◆ **Exercise brief**
Below are records; reproduce exactly the lines from the one that has "if a =? rootfs_addr then rootfs_core" through the one that has "(in_cache (in_b m))).", ends included, and nothing more.

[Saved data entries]
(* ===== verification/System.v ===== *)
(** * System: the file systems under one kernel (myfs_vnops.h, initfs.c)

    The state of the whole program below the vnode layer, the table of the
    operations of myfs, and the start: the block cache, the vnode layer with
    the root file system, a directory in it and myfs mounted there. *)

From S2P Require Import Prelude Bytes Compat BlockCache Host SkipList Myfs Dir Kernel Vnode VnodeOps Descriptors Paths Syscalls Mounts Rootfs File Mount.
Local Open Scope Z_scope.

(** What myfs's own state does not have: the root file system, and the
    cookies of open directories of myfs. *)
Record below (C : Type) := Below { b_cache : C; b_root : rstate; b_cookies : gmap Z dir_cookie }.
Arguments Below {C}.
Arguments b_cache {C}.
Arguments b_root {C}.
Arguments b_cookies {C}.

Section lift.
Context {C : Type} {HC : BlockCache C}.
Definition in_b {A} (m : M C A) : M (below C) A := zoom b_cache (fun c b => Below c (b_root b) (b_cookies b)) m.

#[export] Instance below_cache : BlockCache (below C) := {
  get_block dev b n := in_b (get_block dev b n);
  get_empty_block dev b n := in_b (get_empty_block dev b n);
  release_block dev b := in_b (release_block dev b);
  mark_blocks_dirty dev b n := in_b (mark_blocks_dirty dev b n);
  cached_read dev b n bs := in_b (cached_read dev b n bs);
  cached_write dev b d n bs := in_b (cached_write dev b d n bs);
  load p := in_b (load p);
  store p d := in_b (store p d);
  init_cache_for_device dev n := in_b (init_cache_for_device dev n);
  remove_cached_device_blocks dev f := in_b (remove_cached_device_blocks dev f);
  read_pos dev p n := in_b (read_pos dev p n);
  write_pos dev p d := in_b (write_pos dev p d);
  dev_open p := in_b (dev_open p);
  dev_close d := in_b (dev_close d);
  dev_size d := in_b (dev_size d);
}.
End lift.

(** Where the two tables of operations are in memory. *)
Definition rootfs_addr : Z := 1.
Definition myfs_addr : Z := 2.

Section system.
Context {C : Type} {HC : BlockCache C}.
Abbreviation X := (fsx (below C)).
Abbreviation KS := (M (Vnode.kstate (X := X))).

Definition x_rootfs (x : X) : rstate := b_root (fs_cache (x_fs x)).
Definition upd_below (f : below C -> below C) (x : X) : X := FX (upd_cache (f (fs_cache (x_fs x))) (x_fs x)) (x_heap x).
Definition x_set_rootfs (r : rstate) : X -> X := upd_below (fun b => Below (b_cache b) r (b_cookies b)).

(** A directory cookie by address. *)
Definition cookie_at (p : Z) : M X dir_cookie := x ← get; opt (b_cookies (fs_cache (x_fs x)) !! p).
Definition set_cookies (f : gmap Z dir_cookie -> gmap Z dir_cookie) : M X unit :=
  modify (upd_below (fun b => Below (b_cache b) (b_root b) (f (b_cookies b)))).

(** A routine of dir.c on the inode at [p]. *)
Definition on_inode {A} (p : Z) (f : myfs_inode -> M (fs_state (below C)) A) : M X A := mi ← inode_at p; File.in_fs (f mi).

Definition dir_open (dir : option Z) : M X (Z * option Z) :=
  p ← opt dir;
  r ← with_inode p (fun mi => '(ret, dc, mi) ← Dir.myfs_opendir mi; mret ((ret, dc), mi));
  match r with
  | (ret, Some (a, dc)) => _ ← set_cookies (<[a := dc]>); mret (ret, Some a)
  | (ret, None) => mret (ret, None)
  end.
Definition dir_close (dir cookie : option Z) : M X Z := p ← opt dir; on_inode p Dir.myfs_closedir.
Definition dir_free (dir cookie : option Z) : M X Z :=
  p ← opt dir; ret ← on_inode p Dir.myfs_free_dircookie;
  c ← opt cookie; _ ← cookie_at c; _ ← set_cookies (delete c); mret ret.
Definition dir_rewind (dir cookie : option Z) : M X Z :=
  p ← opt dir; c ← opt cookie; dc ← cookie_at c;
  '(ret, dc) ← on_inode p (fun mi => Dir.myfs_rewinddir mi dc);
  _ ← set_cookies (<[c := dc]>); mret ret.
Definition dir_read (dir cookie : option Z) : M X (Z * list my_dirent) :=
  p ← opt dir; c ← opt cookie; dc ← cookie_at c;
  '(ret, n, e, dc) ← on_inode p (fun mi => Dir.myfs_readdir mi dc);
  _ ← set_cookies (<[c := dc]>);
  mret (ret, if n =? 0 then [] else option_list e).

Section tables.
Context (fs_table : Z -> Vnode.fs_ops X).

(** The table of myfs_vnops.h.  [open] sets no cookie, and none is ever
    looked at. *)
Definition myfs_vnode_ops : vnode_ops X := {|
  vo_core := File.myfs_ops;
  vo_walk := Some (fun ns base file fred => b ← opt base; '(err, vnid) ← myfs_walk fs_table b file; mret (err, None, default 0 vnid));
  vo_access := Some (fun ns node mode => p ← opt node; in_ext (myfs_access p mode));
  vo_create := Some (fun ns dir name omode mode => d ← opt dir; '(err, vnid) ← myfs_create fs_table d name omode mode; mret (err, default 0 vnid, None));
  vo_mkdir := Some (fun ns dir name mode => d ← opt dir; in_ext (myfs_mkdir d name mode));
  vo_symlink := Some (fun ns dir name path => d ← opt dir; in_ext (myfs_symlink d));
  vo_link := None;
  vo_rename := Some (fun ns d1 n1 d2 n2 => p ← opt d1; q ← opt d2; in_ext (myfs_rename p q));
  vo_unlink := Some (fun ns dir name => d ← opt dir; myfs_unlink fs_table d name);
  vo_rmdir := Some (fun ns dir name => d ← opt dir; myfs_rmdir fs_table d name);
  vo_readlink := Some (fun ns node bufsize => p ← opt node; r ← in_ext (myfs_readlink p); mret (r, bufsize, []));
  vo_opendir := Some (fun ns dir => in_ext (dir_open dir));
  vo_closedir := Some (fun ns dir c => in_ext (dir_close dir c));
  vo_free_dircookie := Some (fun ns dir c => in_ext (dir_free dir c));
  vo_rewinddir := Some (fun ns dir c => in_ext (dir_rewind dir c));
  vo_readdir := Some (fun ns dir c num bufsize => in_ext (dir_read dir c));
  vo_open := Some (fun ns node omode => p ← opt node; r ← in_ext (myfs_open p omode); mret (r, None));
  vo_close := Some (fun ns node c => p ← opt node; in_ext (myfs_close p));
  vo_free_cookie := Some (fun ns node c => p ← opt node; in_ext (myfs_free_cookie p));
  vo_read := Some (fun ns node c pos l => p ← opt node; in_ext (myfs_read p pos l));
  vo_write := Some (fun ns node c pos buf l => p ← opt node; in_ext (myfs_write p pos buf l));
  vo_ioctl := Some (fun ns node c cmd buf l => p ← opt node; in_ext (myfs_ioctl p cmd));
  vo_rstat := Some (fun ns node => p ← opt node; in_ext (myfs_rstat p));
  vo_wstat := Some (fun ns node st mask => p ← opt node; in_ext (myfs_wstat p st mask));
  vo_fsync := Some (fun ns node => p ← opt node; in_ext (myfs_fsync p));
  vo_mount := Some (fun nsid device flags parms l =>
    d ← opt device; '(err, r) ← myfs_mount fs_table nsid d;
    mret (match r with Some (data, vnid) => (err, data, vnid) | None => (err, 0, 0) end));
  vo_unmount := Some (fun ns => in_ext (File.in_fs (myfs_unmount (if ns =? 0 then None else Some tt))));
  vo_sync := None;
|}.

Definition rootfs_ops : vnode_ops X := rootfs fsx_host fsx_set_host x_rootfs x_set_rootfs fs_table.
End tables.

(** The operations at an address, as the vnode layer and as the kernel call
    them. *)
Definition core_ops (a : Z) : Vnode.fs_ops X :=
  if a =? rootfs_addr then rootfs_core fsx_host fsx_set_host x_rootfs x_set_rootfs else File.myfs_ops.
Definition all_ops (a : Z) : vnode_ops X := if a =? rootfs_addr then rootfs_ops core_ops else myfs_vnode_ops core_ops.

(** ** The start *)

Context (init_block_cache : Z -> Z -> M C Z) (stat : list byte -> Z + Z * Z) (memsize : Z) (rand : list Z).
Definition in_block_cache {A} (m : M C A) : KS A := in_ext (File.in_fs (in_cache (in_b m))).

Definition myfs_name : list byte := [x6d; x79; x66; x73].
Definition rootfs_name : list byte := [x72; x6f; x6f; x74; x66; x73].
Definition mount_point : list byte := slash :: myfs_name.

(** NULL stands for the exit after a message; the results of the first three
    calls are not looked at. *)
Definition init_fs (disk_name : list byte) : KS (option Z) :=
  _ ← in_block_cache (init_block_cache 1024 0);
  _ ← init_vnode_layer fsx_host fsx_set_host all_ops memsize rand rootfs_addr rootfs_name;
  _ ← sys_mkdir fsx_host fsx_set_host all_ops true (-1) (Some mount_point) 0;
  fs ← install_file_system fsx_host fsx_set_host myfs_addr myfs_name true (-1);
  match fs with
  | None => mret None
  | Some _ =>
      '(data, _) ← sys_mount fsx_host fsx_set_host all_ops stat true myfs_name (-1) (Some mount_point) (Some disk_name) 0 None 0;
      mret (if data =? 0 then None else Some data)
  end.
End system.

◆ **Response box**
  if a =? rootfs_addr then rootfs_core fsx_host fsx_set_host x_rootfs x_set_rootfs else File.myfs_ops.
Definition all_ops (a : Z) : vnode_ops X := if a =? rootfs_addr then rootfs_ops core_ops else myfs_vnode_ops core_ops.

(** ** The start *)

Context (init_block_cache : Z -> Z -> M C Z) (stat : list byte -> Z + Z * Z) (memsize : Z) (rand : list Z).
Definition in_block_cache {A} (m : M C A) : KS A := in_ext (File.in_fs (in_cache (in_b m))).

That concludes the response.